Ils sont loin les jours où l’on pouvait manger avec confiance ce qui se trouvait au supermarché. Nous savons que nos légumes sont pleins d’agents de conservation. Mais si, à la limite, on peut les faire pousser chez soi, quand il s’agit du lait, où garder la vache? Il nous faut donc acheter le lait, avec ce qu’il y a dedans : nous allons examiner la structure et le fonctionnement de la rGBH, hormone qui a pour but d’augmenter la production de lait.
Une injection d’hormones de croissance (rGBH) fait augmenter la quantité d’hormones protéiniques dans les glandes pituitaires des vaches laitières. Ce processus a des effets dévastateurs et peut aussi affecter les humains qui boivent le lait excessivement chargé d’hormones.
Selon le Dr Michael Hansen : «Les vaches auxquelles cette hormone est injectée connaissent une augmentation significative dans la fréquence de 16 maladies […]. Les vaches souffrent énormément et, de plus, le lait contient des restes d’antibiotiques, de pus et de sang, du fait des maladies et traitements continuels auxquels elles sont soumises. Cela génère une plus grande résistance aux antibiotiques chez ceux qui consomment ce lait et ses dérivés.» Du lait plein de pus, de sang et d’hormones femelles qui fait pousser les seins chez des jeunes de cinq ans? Non merci.
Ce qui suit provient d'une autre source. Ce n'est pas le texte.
(* ===== verification/ManagerFacts.v ===== *)
(** * Facts about starting, stopping and reaping

    Every function of the manager keeps the invariant [mgr_ok] (the tree is well
    formed, the registered process ids are those of children not yet waited for),
    keeps the shape of the tree, and returns. *)

From S2P Require Import Prelude Config World Cgroup Spawn Intensity Tree Strategy Monad Manager.

#[local] Open Scope list_scope.

Section facts.
Context `{L : FiniteExits, HO : HashOrder}.
Context (hierarchy : option CgroupHierarchy).

(** The registered process ids are those of live children. *)
Definition mgr_ok (s : Mgr) : Prop :=
  tree_ok (mg_tree s) ∧ ∀ p id, pid_map (mg_tree s) !! p = Some id → p ∈ live (mg_os s).

(** With at most [n] more events. *)
Definition mgr_in (n : nat) (s : Mgr) : Prop := mgr_ok s ∧ events (mg_os s) ≤ n.

(** What a step of the manager may change. *)
Definition mstep (s s' : Mgr) : Prop :=
  same_shape (mg_tree s') (mg_tree s) ∧ events (mg_os s') ≤ events (mg_os s) ∧
  (clock (mg_os s) ≤ clock (mg_os s'))%Z.

(** A step that leaves the tree and the processes alone. *)
Definition ostep (s s' : Mgr) : Prop := mg_tree s' = mg_tree s ∧ frame (mg_os s) (mg_os s').

#[export] Instance mstep_preorder : PreOrder mstep.
Proof.
  split.
  - intros s. unfold mstep. split; [reflexivity|]. lia.
  - intros s1 s2 s3 (H1 & H2 & H3) (H4 & H5 & H6). unfold mstep. split; [by etrans|]. lia.
Qed.
#[export] Instance ostep_preorder : PreOrder ostep.
Proof.
  split.
  - intros s. split; [done|reflexivity].
  - intros s1 s2 s3 [H1 H2] [H3 H4]. split; [congruence|by etrans].
Qed.

Lemma ostep_ok n s s' : ostep s s' → mgr_in n s → mstep s s' ∧ mgr_in n s'.
Proof.
  intros [Ht (Hl & He & _ & Hc)] [[Hok Hp] Hn]. unfold mstep, mgr_in, mgr_ok. rewrite Ht, Hl.
  split; [split; [reflexivity|lia]|]. split; [done|lia].
Qed.

Lemma ostep_total {A} n (m : M A) : total (λ _, True) ostep m → total (mgr_in n) mstep m.
Proof.
  intros Hm. eapply total_weaken; [exact Hm|done|]. intros s s' Hs Hst _. by eapply ostep_ok.
Qed.

Lemma sys_total {A} (f : os → A * os) : (∀ o, frame o (f o).2) → total (λ _, True) ostep (sys f).
Proof.
  intros Hf s _. unfold total_at, sys. specialize (Hf (mg_os s)). destruct (f (mg_os s)). done.
Qed.

Lemma sys__total (f : os → os) : (∀ o, frame o (f o)) → total (λ _, True) ostep (sys_ f).
Proof. intros Hf. apply total_modify. intros s _. done. Qed.

Lemma monitor_total f : total (λ _, True) ostep (modify (λ s, with_monitor (f s) s)).
Proof. apply total_modify. intros s _. split; [split; [done|reflexivity]|done]. Qed.

Lemma setup_cgroup_total id def : total (λ _, True) ostep (setup_cgroup hierarchy id def).
Proof. unfold setup_cgroup. total_tac; apply sys_total; auto with dynamod. Qed.

Lemma cleanup_cgroup_total id : total (λ _, True) ostep (cleanup_cgroup hierarchy id).
Proof. unfold cleanup_cgroup. total_tac. apply sys_total. auto with dynamod. Qed.

Lemma attach_cgroup_total id p c : total (λ _, True) ostep (attach_cgroup hierarchy id p c).
Proof. unfold attach_cgroup. total_tac; [apply sys_total; auto with dynamod|apply monitor_total]. Qed.

Lemma sleep_total d : total (λ _, True) ostep (sys_ (os_sleep d)).
Proof. apply sys__total. auto with dynamod. Qed.

(** An update of the tree that keeps its shape and its process ids. *)
Lemma on_tree_total n f :
  (∀ t, same_shape (f t) t) → (∀ t, tree_ok t → tree_ok (f t)) → (∀ t, pid_map (f t) = pid_map t) →
  total (mgr_in n) mstep (on_tree f).
Proof.
  intros Hs Hok Hp. apply total_modify. intros s [[H1 H2] H3]. unfold mstep, mgr_in, mgr_ok. cbn.
  rewrite Hp. split; [split; [done|lia]|]. auto.
Qed.

Lemma set_state_total n st id : total (mgr_in n) mstep (on_tree (update_worker (set_state st) id)).
Proof.
  apply on_tree_total.
  - intros t. by apply update_worker_shape.
  - intros t. apply tree_ok_state; auto.
  - intros t. apply update_worker_pid_map.
Qed.

(** ** Starting *)

(** Registering a child that was just forked. *)
Lemma register_total n id def s s1 sp :
  mgr_in n s → is_worker (mg_tree s) id = true →
  sys (spawn_service def) s = Ret (Ok sp) s1 →
  total_at (mgr_in n) mstep (on_tree (register_pid id (sp_pid sp))) s1 ∧
  mstep s s1 ∧ mgr_in n s1.
Proof.
  intros [[Hok Hp] Hn] Hw E. unfold sys in E. pose proof (spawn_service_spec def (mg_os s)) as Hsp.
  destruct (spawn_service def (mg_os s)) as [r o1]. injection E as -> <-.
  destruct Hsp as (He & Hc & Hfresh & Hl & _).
  assert (mgr_in n (with_os o1 s)) as H1.
  { split; [split; [done|]|cbn; lia]. cbn. intros p id' H. rewrite Hl. apply Hp in H. set_solver. }
  assert (mstep s (with_os o1 s)) as H2 by (split; [reflexivity|]; cbn; lia).
  split; [|done]. unfold total_at. cbn. split.
  - split; [apply register_pid_shape|]. cbn. lia.
  - split; [split|cbn; lia].
    + cbn. apply tree_ok_register; [done| |done]. apply eq_None_not_Some. intros [id' Hid].
      by apply Hfresh, (Hp _ id').
    + cbn. intros p id'. rewrite update_worker_pid_map, lookup_insert. rewrite Hl.
      case_decide; [subst; set_solver|]. intros Hpid%Hp. set_solver.
Qed.

Lemma start_worker_total n id : total (mgr_in n) mstep (start_worker hierarchy id).
Proof.
  intros s Hs. unfold start_worker. apply total_at_bind; [apply _|apply total_gets; [apply _|done]|].
  intros t s0 [= <- <-] _ _. destruct (get_worker (mg_tree s) id) as [w|] eqn:Ew;
    [|apply total_ret; [apply _|done]].
  apply total_at_bind; [apply _|by apply (ostep_total n _ (setup_cgroup_total id _))|].
  intros path s1 E1 _ Hs1.
  assert (is_worker (mg_tree s1) id = true) as Hw.
  { pose proof (setup_cgroup_total id (wn_def w) s I) as H. unfold total_at in H. rewrite E1 in H.
    destruct H as [[-> _] _]. apply is_worker_iff. exists w. by apply get_worker_lookup. }
  destruct (sys (spawn_service (wn_def w)) s1) as [r s2| | |] eqn:E2;
    try (unfold sys in E2; by destruct (spawn_service (wn_def w) (mg_os s1))).
  destruct r as [sp|e].
  - destruct (register_total n id (wn_def w) s1 s2 sp Hs1 Hw E2) as (Hreg & Hst & Hs2).
    eapply total_at_step; [apply _|exact E2|exact Hst|]. cbn beta iota.
    apply total_at_bind; [apply _|done|]. intros _ s3 _ _ Hs3. total_from Hs3.
    total_tac; [apply set_state_total|apply ostep_total, attach_cgroup_total].
  - assert (mstep s1 s2 ∧ mgr_in n s2) as [Hst Hs2].
    { unfold sys in E2. pose proof (spawn_service_spec (wn_def w) (mg_os s1)) as Hsp.
      destruct (spawn_service (wn_def w) (mg_os s1)) as [r o1]. injection E2 as -> <-.
      destruct Hsp as (He & Hc & Hl & _). destruct Hs1 as [[Hok Hp] Hn]. split.
      - split; [reflexivity|]. cbn. lia.
      - split; [split; [done|]|cbn; lia]. cbn. by rewrite Hl. }
    eapply total_at_step; [apply _|exact E2|exact Hst|]. cbn beta iota. total_from Hs2.
    total_tac; [apply set_state_total|apply ostep_total, cleanup_cgroup_total].
Qed.

(** ** Stopping *)

Lemma kill_total n p sg : total (mgr_in n) mstep (sys (os_kill p sg)).
Proof.
  intros s [[Hok Hp] Hn]. unfold total_at, sys. pose proof (kill_law p sg (mg_os s)) as (Hl & He & _ & Hc).
  destruct (os_kill p sg (mg_os s)) as [b o]. cbn in *. split.
  - split; [reflexivity|]. cbn. lia.
  - split; [split; [done|]|cbn; lia]. cbn. by rewrite Hl.
Qed.

Lemma stop_worker_total n id : total (mgr_in n) mstep (stop_worker id).
Proof. unfold stop_worker. total_tac; [apply kill_total|apply set_state_total]. Qed.

Lemma stop_child_total n id : total (mgr_in n) mstep (stop_child id).
Proof. unfold stop_child. total_tac. apply stop_worker_total. Qed.

Lemma restart_child_total n id : total (mgr_in n) mstep (restart_child hierarchy id).
Proof.
  unfold restart_child. total_tac; try apply start_worker_total.
  unfold sleep_secs. apply ostep_total, sleep_total.
Qed.

Lemma execute_strategy_action_total n reap a :
  total (mgr_in n) mstep reap → total (mgr_in n) mstep (execute_strategy_action hierarchy reap a).
Proof.
  intros Hr. unfold execute_strategy_action, sleep_millis. total_tac; [apply stop_child_total| |done|].
  - apply ostep_total, sleep_total.
  - apply restart_child_total.
Qed.

(** ** Strategies *)

Lemma replace_tree_total {A} n (f : SupervisorTree → A * SupervisorTree) :
  (∀ t, same_shape (f t).2 t) → (∀ t, tree_ok t → tree_ok (f t).2) →
  (∀ t, pid_map (f t).2 = pid_map t) →
  ∀ s, mgr_in n s →
    total_at (mgr_in n) mstep (on_tree (λ _, (f (mg_tree s)).2) ;; mret (f (mg_tree s)).1) s.
Proof.
  intros Hs Hok Hp s [[H1 H2] H3]. eapply total_at_step; [apply _|reflexivity| |].
  - split; [apply Hs|]. cbn. lia.
  - apply total_ret; [apply _|]. split; [split; [by apply Hok|]|done]. cbn -[snd]. by rewrite Hp.
Qed.

Lemma now_keeps_tree (s : Mgr) (b : bool) :
  ∃ t s', ((if b then sys os_now else mret 0%Z) : M Z) s = Ret t s' ∧ ostep s s'.
Proof.
  destruct b.
  - unfold sys. pose proof (now_frame (mg_os s)) as H'. destruct (os_now (mg_os s)) as [t o].
    exists t, (with_os o s). split; [done|]. by split.
  - exists 0%Z, s. split; [done|reflexivity].
Qed.

Lemma run_strategy_total n sup c e : total (mgr_in n) mstep (run_strategy sup c e).
Proof.
  intros s Hs. unfold run_strategy. eapply total_at_step; [apply _|reflexivity|reflexivity|].
  destruct (now_keeps_tree s (records_restart (mg_tree s) sup c e)) as (now & s1 & E & Ho).
  destruct (ostep_ok n s s1 Ho Hs) as [Hst Hs1].
  eapply total_at_step; [apply _|exact E|exact Hst|]. destruct Ho as [<- _].
  pose proof (replace_tree_total n (λ t, apply_strategy now t sup c e)) as H'.
  specialize (H' (λ t, apply_strategy_shape now t sup c e) (λ t, apply_strategy_ok now t sup c e)
    (λ t, apply_strategy_pid_map now t sup c e) s1 Hs1).
  by destruct (apply_strategy now (mg_tree s1) sup c e).
Qed.

Lemma escalate_failure_props now t sup :
  same_shape (escalate_failure now t sup).2 t ∧
  (tree_ok t → tree_ok (escalate_failure now t sup).2) ∧
  pid_map (escalate_failure now t sup).2 = pid_map t.
Proof.
  unfold escalate_failure. destruct (parent_of t sup) as [p|]; [|done].
  pose proof (apply_strategy_shape now t p sup {| exit_code := None; signal := None |}).
  pose proof (apply_strategy_ok now t p sup {| exit_code := None; signal := None |}).
  pose proof (apply_strategy_pid_map now t p sup {| exit_code := None; signal := None |}).
  by destruct (apply_strategy now t p sup _).
Qed.

Lemma run_escalation_total n sup : total (mgr_in n) mstep (run_escalation sup).
Proof.
  intros s Hs. unfold run_escalation. eapply total_at_step; [apply _|reflexivity|reflexivity|].
  set (b := match parent_of (mg_tree s) sup with
            | Some p => records_restart (mg_tree s) p sup {| exit_code := None; signal := None |}
            | None => false end).
  destruct (now_keeps_tree s b) as (now & s1 & E & Ho).
  destruct (ostep_ok n s s1 Ho Hs) as [Hst Hs1].
  eapply total_at_step; [apply _| |exact Hst|].
  { rewrite <-E. unfold b. destruct (parent_of (mg_tree s) sup); done. }
  destruct Ho as [<- _]. pose proof (replace_tree_total n (λ t, escalate_failure now t sup)) as H'.
  specialize (H' (λ t, proj1 (escalate_failure_props now t sup))
    (λ t, proj1 (proj2 (escalate_failure_props now t sup)))
    (λ t, proj2 (proj2 (escalate_failure_props now t sup))) s1 Hs1).
  by destruct (escalate_failure now (mg_tree s1) sup).
Qed.

Lemma supervise_exit_total n reap id e :
  total (mgr_in n) mstep reap → total (mgr_in n) mstep (supervise_exit hierarchy reap id e).
Proof.
  intros Hr. unfold supervise_exit. total_tac.
  - apply ostep_total, monitor_total.
  - apply ostep_total, cleanup_cgroup_total.
  - apply run_strategy_total.
  - apply run_escalation_total.
  - by apply execute_strategy_action_total.
  - by apply execute_strategy_action_total.
Qed.

(** ** Reaping *)

(** The state between a wait that reported [p] and its handling. *)
Definition mgr_waited (n : nat) (p : Z) (s : Mgr) : Prop :=
  tree_ok (mg_tree s) ∧ events (mg_os s) ≤ n ∧
  ∀ q id, pid_map (mg_tree s) !! q = Some id → q = p ∨ q ∈ live (mg_os s).

Lemma handle_child_exit_total n reap p e s :
  total (mgr_in n) mstep reap → mgr_waited n p s →
  total_at (mgr_in n) mstep (handle_child_exit hierarchy reap p e) s.
Proof.
  intros Hr (Hok & Hn & Hp). unfold handle_child_exit.
  eapply total_at_step; [apply _|reflexivity|reflexivity|]. unfold unregister_pid.
  eapply total_at_step; [apply _|reflexivity| |].
  { cbn. split; [apply with_pids_shape|]. cbn. lia. }
  cbn beta iota. destruct (pid_map (mg_tree s) !! p) as [id|] eqn:E.
  - eapply total_at_step; [apply _|reflexivity| |].
    { cbn. split; [by apply update_worker_shape|]. cbn. lia. }
    apply (supervise_exit_total n reap id e Hr). split; [split|cbn; lia].
    + cbn. apply (tree_ok_exit (clear_exited e) p id (mg_tree s)); done.
    + cbn. rewrite update_worker_pid_map. cbn. intros q id'. rewrite lookup_delete_Some.
      intros [Hne Hq]. destruct (Hp _ _ Hq); congruence.
  - apply total_ret; [apply _|]. split; [split|cbn; lia].
    + cbn. by rewrite delete_id by done; destruct (mg_tree s).
    + cbn. rewrite delete_id by done. intros q id Hq. destruct (Hp _ _ Hq); congruence.
Qed.

Lemma wait_cases n s :
  mgr_in n s →
  let '(r, o) := os_waitpid None (mg_os s) in
  mstep s (with_os o s) ∧
  match r with
  | Exited p _ | Signaled p _ => events (mg_os s) ≠ 0 ∧ mgr_waited (Nat.pred n) p (with_os o s)
  | EINTR => events (mg_os s) ≠ 0 ∧ mgr_in (Nat.pred n) (with_os o s)
  | _ => mgr_in n (with_os o s)
  end.
Proof.
  intros [[Hok Hp] Hn]. pose proof (wait_law None (mg_os s)) as (_ & Hc & Hw).
  destruct (os_waitpid None (mg_os s)) as [r o]. cbn [fst snd] in *. split.
  { split; [reflexivity|]. cbn. split; [|lia]. destruct r; deex; lia. }
  destruct r as [p c|p c| | | |]; deex; unfold mgr_waited, mgr_in, mgr_ok; cbn.
  1,2: split; [lia|]; split; [done|]; split; [lia|]; intros q id Hq; apply Hp in Hq;
    destruct (decide (q = p)); [by left|right]; set_solver.
  all: split_and?; try done; try lia; intros q id Hq; apply Hp in Hq; congruence.
Qed.

Lemma reap_total fuel n : n < fuel → total (mgr_in n) mstep (reap_and_handle_exits hierarchy fuel).
Proof.
  revert n. induction fuel as [|fuel IH]; intros n Hn; [lia|]. intros s Hs. cbn [reap_and_handle_exits].
  pose proof (wait_cases n s Hs) as Hw. assert (Hs' := Hs). destruct Hs' as [_ He].
  destruct (os_waitpid None (mg_os s)) as [r o] eqn:E. destruct Hw as [Hst Hw].
  eapply total_at_step; [apply _|unfold sys; rewrite E; reflexivity|exact Hst|].
  assert (∀ m : nat, Nat.pred n ≤ m → ∀ s', mgr_in (Nat.pred n) s' → mgr_in m s') as Hmon
    by (intros m Hm s' [? ?]; split; [done|lia]).
  destruct r as [p c|p c| | | |].
  1,2: destruct Hw as [Hne Hw]; apply total_at_weaken with (P := mgr_in (Nat.pred n)); [|auto with lia];
    apply total_at_bind; [apply _|apply handle_child_exit_total; [apply IH; lia|exact Hw]|];
    intros _ s' _ _ Hs'; apply IH; [lia|done].
  - apply total_ret; [apply _|done].
  - apply total_ret; [apply _|done].
  - destruct Hw as [Hne Hw]. apply total_at_weaken with (P := mgr_in (Nat.pred n)); [|auto with lia].
    apply IH; [lia|done].
  - apply total_ret; [apply _|done].
Qed.
End facts.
En conclusion, chaque fois qu’une nouvelle technologie apparaît, le gouvernement a besoin de passer des lois qui la régissent. Dans le cas de l’hormone de croissance, je pense que les inconvénients sont plus nombreux que les avantages, en termes de santés humaine et bovine. La position du Canada contre cette hormone me rend capable de dormir la nuit et prendre plaisir à mon bol de céréales du matin.